## Exercise goal
Look below for the line holding "intros I Ha." and the line holding "- by exists i, u.". Transcribe exactly those lines and all lines between them, nothing more.

============

Lemma step_LRead1 a w j : inv a w -> a !! j = Some LRead1 -> good a w j LRead1.
Proof.
  intros I Ha. pose proof (inv_wf _ _ _ _ _ I) as Hw. destruct (wf_loc _ _ Hw j _ Ha) as [Hd Hj]. destruct j as [|i]; [cbn in Hj; lia|].
  destruct (read_cases a w i LRead1 I Ha Logic.I) as (u & Hu & Hr). cbv zeta in Hr. unfold good. rewrite (run_at a w _ LRead1) by done.
  cbn [Primes.code_at step_code pbind sys read_int]. unfold do_call. cbn [Primes.live up_fds].
  destruct Hr as [[Hc ->]|[(Hc & Hg & ->)|(v & rest & Ed & Hv & ->)]].
  - by exists i, u.
  - symmetry in Hg. apply nil_length_inv in Hg. exists (<[S i := LEof]> a). apply (inv_silent a w (S i) LRead1 LEof); [done| |done|done| |done].
    + start_move Hw Ha; [by split|]. intros i' u' [= <-] Hu'. simplify_eq. apply (link_eof a i _ LRead1); try done. by change (length (input (S i)) = 0%nat); rewrite Hg.
    + intros _. by change (length (input (S i)) = 0%nat); rewrite Hg.
  - exists (<[S i := LPipe]> a). cbn [fst snd pbind]. rewrite read_junk by done.
    assert (v = prime_of (S i)) as -> by (unfold Primes.prime_of; cbn [Primes.got] in Hv; destruct (input (S i)); by simplify_eq/=).
    apply (read_inv a w i u LRead1 LPipe (prime_of (S i)) rest); try done.
    start_move Hw Ha; [split; [done|]; right; by intros E; rewrite E in Hv|]. intros i' u' [= <-] Hu'. simplify_eq.
    apply (link_read a i _ LRead1 _ (prime_of (S i)) rest); try done. by intros [].
Qed.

============

## Result below
  intros I Ha. pose proof (inv_wf _ _ _ _ _ I) as Hw. destruct (wf_loc _ _ Hw j _ Ha) as [Hd Hj]. destruct j as [|i]; [cbn in Hj; lia|].
  destruct (read_cases a w i LRead1 I Ha Logic.I) as (u & Hu & Hr). cbv zeta in Hr. unfold good. rewrite (run_at a w _ LRead1) by done.
  cbn [Primes.code_at step_code pbind sys read_int]. unfold do_call. cbn [Primes.live up_fds].
  destruct Hr as [[Hc ->]|[(Hc & Hg & ->)|(v & rest & Ed & Hv & ->)]].
  - by exists i, u.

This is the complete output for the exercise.